The day will come when we each discover what really matters. Let's make some advance preparations now.
Saturday, April 26, 2008
If I was going to show off God's wisdom, I sure wouldn't pick the church.
Creation, definitely. The intricacies of the human body, the profound beauty of a sunset, all the creatures that live beyond the human eye showing that creation is for God's pleasure and glory - obviously show God's wisdom. If Scripture said "through the creation ..." I wouldn't have blinked an eye.
But as He so loves to do, God stunned me with His Word. God's manifold wisdom is made know - through the church? Really?? Did I read that right?
But indeed, there it is preserved for all eternity - God shows His wisdom through the church to the rulers and authorities in the heavenly places! Those spiritual beings see in the church God's wisdom.
It's a stunning thought, really - and a profound one. What we do, how we respond to the struggles in our lives, the reactions we allow ourselves to demonstrate when no one is around -- are all watched from the heavenlies. We glorify God when we demonstrate His character in such situations, even when no one is watching. As "the church", we show God's wisdom when we work in His power and not our own; when we exercise spiritual gifts and work as a body where each part is needed; when we come together in unity around Christ without distinction of our racial, gender, or socio-economic differences.
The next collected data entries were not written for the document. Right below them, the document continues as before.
Lemma lambda_val_cells (phi d s : R) (theta : list R) :
  0 < phi ->
  Forall (fun t => 0 <= t) theta ->
  Thermal.lambda_val phi d s theta
  = map (fun t => Fin (Thermal.lambda_at phi d s t)) theta.
Proof.
  intros Hp Hth. unfold Thermal.lambda_val, Thermal.Se.
  rewrite !map_map. apply map_ext_in. intros t Ht.
  rewrite Forall_forall in Hth. specialize (Hth t Ht).
  pose proof van_genuchten_exponent as He.
  assert (Hi : 0 < / phi) by (apply Rinv_0_lt_compat; exact Hp).
  unfold np_divide at 3.
  destruct (Req_dec_T phi 0) as [E|_]; [lra|].
  unfold np_divide at 2.
  destruct (Req_dec_T 0.14 0) as [E|_]; [lra|].
  unfold Thermal.lambda_at. rewrite shape_1_value.
  pose proof shape_1_pos as HD. rewrite shape_1_value in HD.
  unfold Thermal.shape.
  assert (Hs : 0 <= t / phi) by (unfold Rdiv; nra).
  unfold np_power at 2.
  destruct (Rlt_dec (t / phi / 0.14) 0) as [Hneg|_].
  { exfalso. unfold Rdiv in Hneg. unfold Rdiv in Hs. nra. }
  destruct (Req_dec_T (t / phi / 0.14) 0) as [Ez|Nz].
  - assert (Ez' : t / phi = 0) by (unfold Rdiv in *; nra).
    destruct (Req_dec_T (t / phi) 0) as [_|N]; [|contradiction].
    destruct (Rlt_dec 0 (1 / (1 - 0.29))) as [_|N]; [|contradiction].
    cbn [fadd lift2]. unfold fadd, lift2.
    rewrite np_power_positive by lra.
    unfold fsub, fmul, lift2, np_divide.
    destruct (Req_dec_T _ 0) as [E|_]; [lra | reflexivity].
  - destruct (Req_dec_T (t / phi) 0) as [E|_].
    { exfalso. apply Nz. rewrite E. unfold Rdiv. ring. }
    unfold fadd at 2. unfold lift2.
    rewrite np_power_positive
      by (pose proof (Rpower_pos (t / phi / 0.14) (1 / (1 - 0.29))); lra).
    unfold fsub, fmul, fadd, lift2, np_divide.
    destruct (Req_dec_T _ 0) as [E|_]; [lra | reflexivity].
Qed.

Lemma finite_Fin (vals : list R) : finite (map Fin vals) = Some vals.
Proof.
  induction vals as [|x vals IH]; simpl; [reflexivity|].
  now rewrite IH.
Qed.

Lemma np_amin_attained (vals : list R) (lo : R) :
  (forall v, In v vals -> lo <= v) ->
  In lo vals ->
  np_amin (map Fin vals) = inr (Fin lo).
Proof.
  intros Hle Hin. unfold np_amin.
  destruct vals as [|x l]; [contradiction|].
  cbn [map]. change (Fin x :: map Fin l) with (map Fin (x :: l)).
  rewrite finite_Fin. do 2 f_equal. apply Rle_antisym.
  - destruct Hin as [->|Hin]; [apply row_min_first | now apply row_min_In].
  - apply row_min_ge; [apply Hle; now left|].
    apply Forall_forall. intros y Hy. apply Hle. now right.
Qed.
We may not feel like it's anything special, but from a heavenly perspective, God is being glorified in our simple acts of fellowship.
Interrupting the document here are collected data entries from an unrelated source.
(** * DenyHosts: the log-ingestion and decision pipeline

    A shallow embedding of [DenyHosts/deny_hosts.py] (class [DenyHosts] and
    the helper [system_execute]) together with the properties of its
    specification.

    The Python methods act on three things: the attributes of [self] that
    change after construction, the outside world (sub-processes, files, the
    clock, the collaborating classes [Sync], [Purge], [LoginAttempt],
    [Report], [FileTracker], [AllowedHosts]) and exceptions.  They are
    embedded in a small monad [M]: a computation receives the mutable part of
    the object and the history of interactions so far, and yields an outcome
    (a value or a raised exception), the new object and the interactions it
    performed, oldest first.  What the world answers is given by an oracle
    [Env] that sees the whole history, so a theorem quantified over [Env]
    holds whatever the world does.

    The long methods ([update_hosts_deny], [process_log], [sleepAndPurge],
    [daemonLoop]) are cut into named blocks, in the order of the source.
    The endless loop of [daemonLoop] is run for a given number of turns.

    [debug] and [info] log messages are not part of the trace; [error],
    [warning] and [exception] ones are. *)

From stdpp Require Import base strings list gmap pretty.
From Stdlib Require Import ZArith QArith Lia Ascii String.

Local Open Scope Z_scope.

(** ** Python values *)

Definition host := string.

(** Exceptions that the modelled code can see. *)
Inductive exn :=
| OSError (what : string)
| RuntimeError (retcode : Z)          (* RuntimeError("Return code %d" % retcode) *)
| NameError (name : string)
| IndexError (what : string)
| TypeError (what : string)
| ZeroDivisionError
| Exception (msg : string)
| CollaboratorError (who : string).   (* raised by Sync or Purge *)

Inductive outcome (A : Type) :=
| Ok (a : A)
| Raise (e : exn).
Arguments Ok {A} a.
Arguments Raise {A} e.

(** Truth value of a string preference.  A key that is unset ([None]) and a
    key set to the empty string are both false, and the source only tests
    these keys for truth, so both are represented by [""]. *)
Definition truthy (s : string) : bool := negb (String.eqb s "").

(** Truth value of an optional integer ([None] and [0] are false). *)
Definition truthyZ (o : option Z) : bool :=
  match o with
  | Some n => negb (n =? 0)
  | None => false
  end.

(** Truth value of the result of a named group: [None] (the group took no
    part in the match) and [""] are false. *)
Definition truthy_group (v : option string) : bool :=
  match v with
  | Some s => truthy s
  | None => false
  end.

Definition nl : string := String "010"%char "".

(** [sys.maxsize] of a 64-bit interpreter. *)
Definition sys_maxsize : Z := 2 ^ 63 - 1.

(** ** Regular expressions

    A compiled pattern is used through [match] and [search] only; a match
    object is used through [group(name)] only.  A match object is modelled by
    the named groups its pattern defines, each with the text it captured, or
    [None] when the group took no part in the match. *)

Definition rx_match := list (string * option string).

Record regex := {
  re_match : string -> option rx_match;    (* rx.match(s)  *)
  re_search : string -> option rx_match    (* rx.search(s) *)
}.

Fixpoint lookup_group (name : string) (m : rx_match) : option (option string) :=
  match m with
  | [] => None
  | (n, v) :: rest => if String.eqb n name then Some v else lookup_group name rest
  end.

(** [m.group(name)]: raises [IndexError] when the pattern has no such group. *)
Definition group (m : rx_match) (name : string) : outcome (option string) :=
  match lookup_group name m with
  | Some v => Ok v
  | None => Raise (IndexError "no such group")
  end.

(** ** Configuration *)

(** Names that the module takes from [constants], [regex] and [util], which
    are imported but are not part of the file. *)
Record constants := {
  BSD_STYLE : string;
  DENY_DELIMITER : string;
  ENTRY_DELIMITER : string;
  SYNC_MIN_INTERVAL : Z;
  SYNC_HOSTS : string;
  ALLOWED_HOSTS : string;
  FAILED_ENTRY_REGEX_RANGE : list Z;
  HAS_BZ2 : bool;
  is_valid_ip_address : option string -> bool;
  parse_host : string -> option host;          (* [None]: parse_host raises *)
  (* a module-level binding of the name [new_hosts], if the star imports
     provide one; the file itself defines none *)
  global_new_hosts : option (list host)
}.

(** The preferences read by the class, and the attributes that [__init__]
    sets once and no method assigns again. *)
Record prefs := {
  HOSTS_DENY : string;
  WORK_DIR : string;
  BLOCK_SERVICE : string;
  PURGE_DENY : option Z;
  DAEMON_SLEEP : Z;
  DAEMON_PURGE : Z;
  SYNC_INTERVAL : option Z;
  SYNC_SERVER : string;
  SYNC_UPLOAD : bool;                          (* is_true(prefs.get("SYNC_UPLOAD")) *)
  SYNC_DOWNLOAD : bool;
  IPTABLES : string;
  IPSET_COMMAND : string;
  IPSET_NAME : string;
  BLOCKPORT : string;
  PFCTL_PATH : string;
  PF_TABLE : string;
  PF_TABLE_FILE : string;
  PLUGIN_DENY : string;
  DETECT_DOVECOT_LOGIN_ATTEMPTS : bool;        (* is_true(prefs.get(...)) *)
  USERDEF_FAILED_ENTRY_REGEX : list regex;
  (* the result of init_regex *)
  sshd_format_regex : regex;
  successful_entry_regex : regex;
  failed_entry_regex_map : gmap Z regex;
  failed_dovecot_entry_regex : regex;
  (* [host in self.__allowed_hosts] *)
  allowed_hosts : host -> bool;
  noemail : bool;
  daemon : bool
}.

(** The attributes that methods assign. *)
Record DenyHosts := {
  denied_hosts : gset host;         (* the keys of the dict __denied_hosts *)
  fw_initialized : bool;
  fw_blocked_hosts : gset host;
  purge_counter : Z;
  sync_counter : Z
}.

Definition set_denied_hosts (d : gset host) (s : DenyHosts) : DenyHosts :=
  {| denied_hosts := d; fw_initialized := fw_initialized s;
     fw_blocked_hosts := fw_blocked_hosts s;
     purge_counter := purge_counter s; sync_counter := sync_counter s |}.

Definition set_fw_initialized (b : bool) (s : DenyHosts) : DenyHosts :=
  {| denied_hosts := denied_hosts s; fw_initialized := b;
     fw_blocked_hosts := fw_blocked_hosts s;
     purge_counter := purge_counter s; sync_counter := sync_counter s |}.

Definition add_fw_blocked_host (h : host) (s : DenyHosts) : DenyHosts :=
  {| denied_hosts := denied_hosts s; fw_initialized := fw_initialized s;
     fw_blocked_hosts := {[ h ]} ∪ fw_blocked_hosts s;
     purge_counter := purge_counter s; sync_counter := sync_counter s |}.

Definition set_purge_counter (n : Z) (s : DenyHosts) : DenyHosts :=
  {| denied_hosts := denied_hosts s; fw_initialized := fw_initialized s;
     fw_blocked_hosts := fw_blocked_hosts s;
     purge_counter := n; sync_counter := sync_counter s |}.

Definition set_sync_counter (n : Z) (s : DenyHosts) : DenyHosts :=
  {| denied_hosts := denied_hosts s; fw_initialized := fw_initialized s;
     fw_blocked_hosts := fw_blocked_hosts s;
     purge_counter := purge_counter s; sync_counter := n |}.

(** ** Interactions with the world *)

Inductive fileobj :=
| HostsDenyFile      (* open(prefs.get('HOSTS_DENY'), ...) *)
| PfTableFile        (* open(self.__pftablefile, "a") *)
| SyncHostsFile      (* open(os.path.join(WORK_DIR, SYNC_HOSTS), "a") *)
| LogFile            (* the monitored log *)
| Stdout.            (* sys.stdout used as a file object *)

Inductive loglevel := LvError | LvWarning.

Inductive event :=
(* subprocess.call(args, ...) and its return code; None: it raised *)
| ESubprocess (args : list string) (use_stdout use_stderr : bool) (ret : option Z)
(* open(path, mode); ok = false: it raised *)
| EOpen (f : fileobj) (path mode : string) (ok : bool)
| EWrite (f : fileobj) (text : string)
| EClose (f : fileobj)
| EPrint (text : string)
| EPrintExn (e : exn)
| EAsctime (t : string)
| ELog (lv : loglevel) (msg : string)
| ELogExn (e : exn)                            (* error(str(e)) *)
| ELogException (e : exn)                      (* logging.getLogger().exception(e) *)
(* entry into firewall_block, with its argument *)
| EFirewallBlock (hosts : list host)
| EPlugin (cmd : string) (hosts : list host)   (* plugin.execute(cmd, hosts) *)
| EChmod (path : string)
(* the scheduler *)
| ESignals
| ELockCreate
| ESleep (secs : Z)
| EPurge (age : option Z) (r : outcome unit)   (* Purge(prefs, purge_time) *)
| ESyncNew                                     (* Sync(prefs) *)
| ESyncSend (r : outcome Z)                    (* sync.send_new_hosts() *)
| ESyncReceive (r : outcome (list host))       (* sync.receive_new_hosts() *)
| ESyncDisconnect
(* the log follower *)
| EStat (path : string) (inode : option Z)     (* os.stat(logfile)[ST_INO]; None: OSError *)
| EFstatInode (inode : Z)
| EFstatSize (size : Z)
| ESeek (offset : Z)
| EReadLines (lines : list string)
| ETell (offset : Z)
| ESaveOffset (offset : Z)                     (* file_tracker.save_offset *)
| EUpdateFirstLine                             (* file_tracker.update_first_line *)
(* the deny file, read back *)
| EReadHostsDeny (lines : outcome (list string))
| EAddWarnedHost (h : host)
| ENewWarnedHosts (hosts : list host)
| ESaveWarnedHosts
| EClearWarnedHosts
(* the attempt store *)
| ELoginAttemptNew
| ELoginAdd (user host : option string) (success invalid : Z)
| ESaveAllStats
| EGetDenyHosts (hosts : list host)
| ENewSuspiciousLogins (hosts : list host)
(* the report *)
| EReportSection (title : string) (items : list host)
| EReportEmpty (b : bool)
| ESendEmail
| EInfoReport
| EReportClear.

(** What the world answers, given everything that happened before. *)
Record Env := {
  env_subprocess : list event -> list string -> option Z;
  env_open : list event -> fileobj -> string -> string -> bool;
  env_asctime : list event -> string;
  env_purge : list event -> outcome unit;
  env_sync_send : list event -> outcome Z;
  env_sync_receive : list event -> outcome (list host);
  env_stat : list event -> string -> option Z;
  env_fstat_inode : list event -> Z;
  env_fstat_size : list event -> Z;
  env_read_lines : list event -> list string;
  env_tell : list event -> Z;
  env_read_hosts_deny : list event -> outcome (list string);
  env_new_warned_hosts : list event -> list host;
  env_get_deny_hosts : list event -> list host;
  env_new_suspicious_logins : list event -> list host;
  env_report_empty : list event -> bool
}.

(** ** The monad *)

Definition M (A : Type) : Type :=
  DenyHosts -> list event -> outcome A * DenyHosts * list event.

Definition ret {A} (a : A) : M A := fun s _ => (Ok a, s, []).

Definition bind {A B} (m : M A) (f : A -> M B) : M B :=
  fun s h =>
    match m s h with
    | (Ok a, s1, o1) =>
        match f a s1 (h ++ o1) with
        | (r, s2, o2) => (r, s2, o1 ++ o2)
        end
    | (Raise e, s1, o1) => (Raise e, s1, o1)
    end.

Notation "x <- m ;; k" := (bind m (fun x => k))
  (at level 100, m at next level, right associativity).
Notation "m ;; k" := (bind m (fun _ => k))
  (at level 100, right associativity).

Definition raise {A} (e : exn) : M A := fun s _ => (Raise e, s, []).

(** [try: m except Exception as e: handler e] *)
Definition try_except {A} (m : M A) (handler : exn -> M A) : M A :=
  fun s h =>
    match m s h with
    | (Ok a, s1, o1) => (Ok a, s1, o1)
    | (Raise e, s1, o1) =>
        match handler e s1 (h ++ o1) with
        | (r, s2, o2) => (r, s2, o1 ++ o2)
        end
    end.

Definition get : M DenyHosts := fun s _ => (Ok s, s, []).
Definition modify (f : DenyHosts -> DenyHosts) : M unit := fun s _ => (Ok tt, f s, []).

(** An action on the world with no answer. *)
Definition emit (e : event) : M unit := fun s _ => (Ok tt, s, [e]).

(** An action on the world whose answer [x] the oracle [q] provides. *)
Definition ask {X} (q : list event -> X) (mk : X -> event) : M X :=
  fun s h => (Ok (q h), s, [mk (q h)]).

Definition lift {A} (r : outcome A) : M A :=
  match r with
  | Ok a => ret a
  | Raise e => raise e
  end.

(** [for x in l: body x] *)
Fixpoint for_each {X} (l : list X) (body : X -> M unit) : M unit :=
  match l with
  | [] => ret tt
  | x :: rest => body x ;; for_each rest body
  end.

(** [[x for x in l if cond x]], the condition evaluated in order. *)
Fixpoint filterM {X} (cond : X -> M bool) (l : list X) : M (list X) :=
  match l with
  | [] => ret []
  | x :: rest =>
      b <- cond x ;;
      keep <- filterM cond rest ;;
      ret (if b then x :: keep else keep)
  end.

Definition when (b : bool) (m : M unit) : M unit := if b then m else ret tt.

(** Projections of a run. *)
Definition res {A} (r : outcome A * DenyHosts * list event) : outcome A := fst (fst r).
Definition st {A} (r : outcome A * DenyHosts * list event) : DenyHosts := snd (fst r).
Definition out {A} (r : outcome A * DenyHosts * list event) : list event := snd r.

(** ** String helpers *)

(** [sep.join(l)] *)
Fixpoint join (sep : string) (l : list string) : string :=
  match l with
  | [] => ""
  | [x] => x
  | x :: rest => x +:+ sep +:+ join sep rest
  end.

(** [s.endswith(suffix)] *)
Definition endswith (s suffix : string) : bool :=
  let n := String.length s in
  let k := String.length suffix in
  (k <=? n)%nat && String.eqb (substring (n - k) k s) suffix.

(** [s.find('#')] *)
Definition find_hash (s : string) : Z :=
  match String.index 0 "#" s with
  | Some i => Z.of_nat i
  | None => -1
  end.

(** [s[:idx]] *)
Definition slice_to (s : string) (idx : Z) : string :=
  let n := Z.of_nat (String.length s) in
  let stop := if idx <? 0 then Z.max 0 (n + idx) else Z.min idx n in
  substring 0 (Z.to_nat stop) s.

(** [os.path.join(a, b)] *)
Definition path_join (a b : string) : string :=
  if String.prefix "/" b then b
  else if String.eqb a "" || endswith a "/" then a +:+ b
  else a +:+ "/" +:+ b.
You and your support team are part of the body, the church. When you walk out together the propogation of the Gospel, when you truly see each other as parts of a whole that is needed for kingdom advancement, when your gifts strengthen and edify each other and the churches of which you are part, then God is glorified as His wisdom is made known in the heavenlies. When you personally handle those difficult people, those hard days, those disappointments, with grace and love and the fruit of the spirit, then God is glorified as His wisdom is revealed.
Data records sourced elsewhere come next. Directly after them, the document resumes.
(** [payload] and [headers] of lines 62-74. *)
Definition generate_payload (issue_title issue_body : string) : payload :=
  let user_content :=
    ("Title: " ++ issue_title ++ nl ++ nl ++ "Description:" ++ nl
     ++ issue_body)%string in
  JDict [("contents",
          JList [JDict [("parts",
                         JList [JDict [("text",
                                        JText [Lit (system_instruction ++ nl ++ nl
                                                    ++ user_content)%string])]])]])].

Definition generate_headers : list (string * fstring) :=
  [("Content-Type", [Lit "application/json"])].

(** Lines 88-93. *)
Definition gh_headers (gh_token : string) : list (string * fstring) :=
  [("Authorization", [Lit "Bearer "; Lit gh_token]);
   ("Accept", [Lit "application/vnd.github.v3+json"])].

Definition comment_url (repo issue_number : string) : fstring :=
  [Lit "https://api.github.com/repos/"; Lit repo; Lit "/issues/";
   Lit issue_number; Lit "/comments"].

Definition comment_data (ai_checklist : pyval) : payload :=
  JDict [("body", JText [Lit ("### ♊ Gemini Action Plan" ++ nl ++ nl)%string;
                         Fmt ai_checklist])].

(** Lines 49-51. *)
Definition missing_credentials : M unit :=
  (_ <- print [Lit "Missing GEMINI_API_KEY or GITHUB_TOKEN"] ;;
   sys_exit 1)%io.

(** Lines 53-98, with both credentials at hand. *)
Definition triage (n : net)
    (api_key gh_token issue_title issue_body repo issue_number : string)
  : M unit :=
  (model_name <- discover_model n api_key ;;
   let url := generate_url model_name api_key in
   _ <- print [Lit "Sending request to Gemini with model: "; Fmt model_name;
               Lit " ..."] ;;
   response <- requests_post n url generate_headers
                 (generate_payload issue_title issue_body) ;;
   _ <- (if negb (status_code response =? 200)
         then (_ <- print [Lit "Error: "; Lit (text response)] ;; sys_exit 1)
         else ret tt) ;;
   result <- lift (json response) ;;
   ai_checklist <-
     try_except (lift (checklist_of result)) parse_errors
       (fun _ => _ <- print [Lit "Error parsing Gemini response"] ;; sys_exit 1) ;;
   _ <- print [Lit "Posting to GitHub..."] ;;
   gh_response <- requests_post n (comment_url repo issue_number)
                    (gh_headers gh_token) (comment_data ai_checklist) ;;
   _ <- lift (raise_for_status gh_response) ;;
   print [Lit "Done!"])%io.

(** Lines 41-98.  [not api_key or not gh_token] holds when either variable
    is unset or empty. *)
Definition main (env : environ) (n : net) : M unit :=
  let api_key := env "GEMINI_API_KEY" in
  let issue_title := environ_get_or_empty env "ISSUE_TITLE" in
  let issue_body := environ_get_or_empty env "ISSUE_BODY" in
  let repo := environ_get_or_empty env "REPO_FULL_NAME" in
  let issue_number := environ_get_or_empty env "ISSUE_NUMBER" in
  let gh_token := env "GITHUB_TOKEN" in
  match api_key, gh_token with
  | Some key, Some token =>
      if String.eqb key "" || String.eqb token ""
      then missing_credentials
      else triage n key token issue_title issue_body repo issue_number
  | _, _ => missing_credentials
  end.

End Triage.
Export Triage.

(** ** Model descriptors as the API documents them

    The selector is written for the model-list schema: a descriptor is an
    object whose [name], when present, is a string (or null) and whose
    [supportedGenerationMethods], when present, is a list of strings (or
    null).  [wf_descriptor] recognises such values among the decoded ones;
    the functions below read them the way the selector's description does. *)

Module Descriptor.

Definition is_str (v : pyval) : bool :=
  match v with
  | PyStr _ => true
  | _ => false
  end.

Definition wf_name (field : option pyval) : bool :=
  match field with
  | None | Some PyNone | Some (PyStr _) => true
  | Some _ => false
  end.

Definition wf_methods (field : option pyval) : bool :=
  match field with
  | None | Some PyNone => true
  | Some (PyList l) => forallb is_str l
  | Some _ => false
  end.

Definition wf_descriptor (m : pyval) : bool :=
  match m with
  | PyDict d =>
      wf_name (lookup "name" d)
      && wf_methods (lookup "supportedGenerationMethods" d)
  | _ => false
  end.

Fixpoint strings_of (l : list pyval) : list string :=
  match l with
  | [] => []
  | PyStr s :: rest => s :: strings_of rest
  | _ :: rest => strings_of rest
  end.

(** The descriptor's name; [""] stands for "no name". *)
Definition name_of (m : pyval) : string :=
  match m with
  | PyDict d =>
      match lookup "name" d with
      | Some (PyStr s) => s
      | _ => ""
      end
  | _ => ""
  end.

(** The entries of [supportedGenerationMethods]; none when the field is
    absent or null. *)
Definition methods_of (m : pyval) : list string :=
  match m with
  | PyDict d =>
      match lookup "supportedGenerationMethods" d with
      | Some (PyList l) => strings_of l
      | _ => []
      end
  | _ => []
  end.

(** [sub] occurs in [s]. *)
Definition substring_of (sub s : string) : Prop :=
  exists pre post : string, s = (pre ++ sub ++ post)%string.

(** Step 1 of the selector's description: generation-capable and named. *)
Definition supports (m : pyval) : bool :=
  existsb (contains "generateContent") (methods_of m).

Definition is_candidate (m : pyval) : bool :=
  negb (String.eqb (name_of m) "") && supports m.

Definition filtered_names (ms : list pyval) : list string :=
  map name_of (filter is_candidate ms).

(** [v] is the first element of [names], in list order, that satisfies [p]. *)
Definition first_with (p : string -> bool) (v : string) (names : list string)
  : Prop :=
  exists before after : list string,
    names = before ++ v :: after
    /\ p v = true
    /\ forall x, In x before -> p x = false.

Definition some_with (p : string -> bool) (names : list string) : Prop :=
  exists x, In x names /\ p x = true.

Definition none_with (p : string -> bool) (names : list string) : Prop :=
  forall x, In x names -> p x = false.

(** Steps 2 to 5 of the selector's description, on the filtered names. *)
Definition preferred (names : list string) : string :=
  match filter (contains "gemini-2.5-flash") names with
  | x :: _ => x
  | [] =>
      match filter (contains "flash") names with
      | x :: _ => x
      | [] =>
          match filter (contains "pro") names with
          | x :: _ => x
          | [] =>
              match names with
              | x :: _ => x
              | [] => PREFERRED_MODEL
              end
          end
      end
  end.

End Descriptor.
Export Descriptor.

(** ** Conditions on a run *)

Module Run.

(** The descriptor's [name] is not a JSON array or object. *)
Definition plain_name (field : option pyval) : bool :=
  match field with
  | Some (PyList _) | Some (PyDict _) => false
  | _ => true
  end.

Definition plainly_named (m : pyval) : bool :=
  match m with
  | PyDict d => plain_name (lookup "name" d)
  | _ => true
  end.

Definition plainly_named_models (models : pyval) : bool :=
  match models with
  | PyList ms => forallb plainly_named ms
  | _ => true
  end.

(** Whatever the model-list request gave, no listed model carries an array
    or an object as its name. *)
Definition fetched_names_are_plain (n : net) (api_key : string) : bool :=
  match snd (fetch_models n api_key) with
  | Val models => plainly_named_models models
  | _ => true
  end.

(** Both credentials are set and not empty. *)
Definition credentials (env : environ) (key token : string) : Prop :=
  env "GEMINI_API_KEY" = Some key /\ key <> ""
  /\ env "GITHUB_TOKEN" = Some token /\ token <> "".

(** Either credential is unset or empty. *)
Definition credentials_missing (env : environ) : Prop :=
  env "GEMINI_API_KEY" = None \/ env "GEMINI_API_KEY" = Some ""
  \/ env "GITHUB_TOKEN" = None \/ env "GITHUB_TOKEN" = Some "".

(** What the remote side answers to the request of line 76. *)
Definition generation_answer (env : environ) (n : net) (key : string)
    (model_name : pyval) : result response :=
  http_post n (generate_url model_name key) generate_headers
    (generate_payload (environ_get_or_empty env "ISSUE_TITLE")
                      (environ_get_or_empty env "ISSUE_BODY")).

(** What the remote side answers to the request of line 96. *)
Definition comment_answer (env : environ) (n : net) (token : string)
    (ai_checklist : pyval) : result response :=
  http_post n
    (comment_url (environ_get_or_empty env "REPO_FULL_NAME")
                 (environ_get_or_empty env "ISSUE_NUMBER"))
    (gh_headers token) (comment_data ai_checklist).

End Run.
Export Run.

(** ** Concrete remote sides and inputs *)

Module Sample.

Definition desc (name : string) (methods : list string) : pyval :=
  PyDict [("name", PyStr name);
          ("supportedGenerationMethods", PyList (map PyStr methods))].

(** A "pro" model listed before a "flash" one, and a model that cannot
    generate. *)
Definition flash_after_pro : list pyval :=
  [desc "models/gemini-1.0-pro" ["generateContent"];
   desc "models/embedding-001" ["embedContent"];
   desc "models/gemini-1.5-flash" ["generateContent"]].

(** Generation-capable models whose names carry none of the keywords. *)
Definition no_keyword : list pyval :=
  [desc "models/aqa" ["generateAnswer"];
   desc "models/gemma-3-4b" ["generateContent"];
   desc "models/gemma-3-12b" ["generateContent"]].

(** A listed model whose [name] is a JSON array. *)
Definition list_named : list pyval :=
  [PyDict [("name", PyList [PyStr "flash"]);
           ("supportedGenerationMethods", PyList [PyStr "generateContent"])]].

(** Models listed without methods: the field absent, and null. *)
Definition without_methods : list (string * pyval) :=
  [("name", PyStr "models/gemini-2.5-flash-preview")].

Definition null_methods : list (string * pyval) :=
  [("name", PyStr "models/gemini-2.5-flash-preview");
   ("supportedGenerationMethods", PyNone)].

Definition ok_response (body : pyval) : response :=
  mkResponse 200 "OK" "" "" (Ok body).

Definition refused : exn := mkExn RequestException "connection refused".

(** Answers the model-list request with [{"models": models}] and refuses
    every POST. *)
Definition serving (models : pyval) : net :=
  mkNet (fun _ => Ok (ok_response (PyDict [("models", models)])))
        (fun _ _ _ => Raise refused).

(** The model-list request itself fails. *)
Definition unreachable : net :=
  mkNet (fun _ => Raise refused) (fun _ _ _ => Raise refused).

(** The model-list request is answered with the given response. *)
Definition answering (r : response) : net :=
  mkNet (fun _ => Ok r) (fun _ _ _ => Raise refused).

Definition is_github (url : fstring) : bool :=
  match url with
  | Lit s :: _ => String.prefix "https://api.github.com/" s
  | _ => false
  end.

(** A whole run: the model list, the generation answer and the answer to
    the comment. *)
Definition world (models : pyval) (generation comment : result response) : net :=
  mkNet (fun _ => Ok (ok_response (PyDict [("models", models)])))
        (fun url _ _ => if is_github url then comment else generation).

Definition generated (checklist : string) : pyval :=
  PyDict [("candidates",
           PyList [PyDict [("content",
                            PyDict [("parts",
                                     PyList [PyDict [("text", PyStr checklist)]])])]])].

(** Answers of the generation service and of the issue tracker. *)
Definition generation_ok : result response :=
  Ok (ok_response (generated "- [ ] reproduce")).
Definition generation_overloaded : result response :=
  Ok (mkResponse 503 "Service Unavailable" "" "overloaded" (Ok PyNone)).
Definition generation_not_json : result response :=
  Ok (mkResponse 200 "OK" "" "<html>"
        (Raise (mkExn JSONDecodeError "Expecting value"))).
Definition generation_blocked : result response :=
  Ok (ok_response (PyDict [("candidates", PyList [])])).
Definition comment_created : result response :=
  Ok (mkResponse 201 "Created" "" "" (Ok PyNone)).
Definition comment_forbidden : result response :=
  Ok (mkResponse 403 "Forbidden" "" "" (Ok PyNone)).

Definition env_full : environ :=
  fun name =>
    if String.eqb name "GEMINI_API_KEY" then Some "key"
    else if String.eqb name "GITHUB_TOKEN" then Some "token"
    else if String.eqb name "REPO_FULL_NAME" then Some "owner/repo"
    else if String.eqb name "ISSUE_NUMBER" then Some "7"
    else None.

Definition env_no_token : environ :=
  fun name => if String.eqb name "GEMINI_API_KEY" then Some "key" else None.

End Sample.
Export Sample.

(** ** The events of a run of [main] *)

Module Requests.

Definition http_events (t : list event) : list event := filter is_http t.

(** The request of line 15. *)
Definition list_request (key : string) : event := EvGet (list_url key).

(** The line printed at line 75. *)
Definition sending_line (model_name : pyval) : event :=
  EvPrint [Lit "Sending request to Gemini with model: "; Fmt model_name;
           Lit " ..."].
I'm still shocked that for all the failures of "the church", it is still God's tool to demonstrate His wisdom to heavenly beings. But I'm also encouraged and challenged, because this truth gives a new depth of meaning to every reaction, every word, every relationship. It's not about me. It's about glorifying God for His wisdom.
And all heaven is watching.
Friday, April 25, 2008
“‘I know your works. Behold, I have set before you an open door, which no one is able to shut. I know that you have but little power, and yet you have kept my word and have not denied my name. Behold, I will make those of the synagogue of Satan who say that they are Jews and are not, but lie—behold, I will make them come and bow down before your feet and they will learn that I have loved you. Because you have kept my word about patient endurance, I will keep you from the hour of trial that is coming on the whole world, to try those who dwell on the earth. I am coming soon. Hold fast what you have, so that no one may seize your crown. The one who conquers, I will make him a pillar in the temple of my God. Never shall he go out of it, and I will write on him the name of my God, and the name of the city of my God, the new Jerusalem, which comes down from my God out of heaven, and my own new name. He who has an ear, let him hear what the Spirit says to the churches.’(Rev. 3:7-13, ESV)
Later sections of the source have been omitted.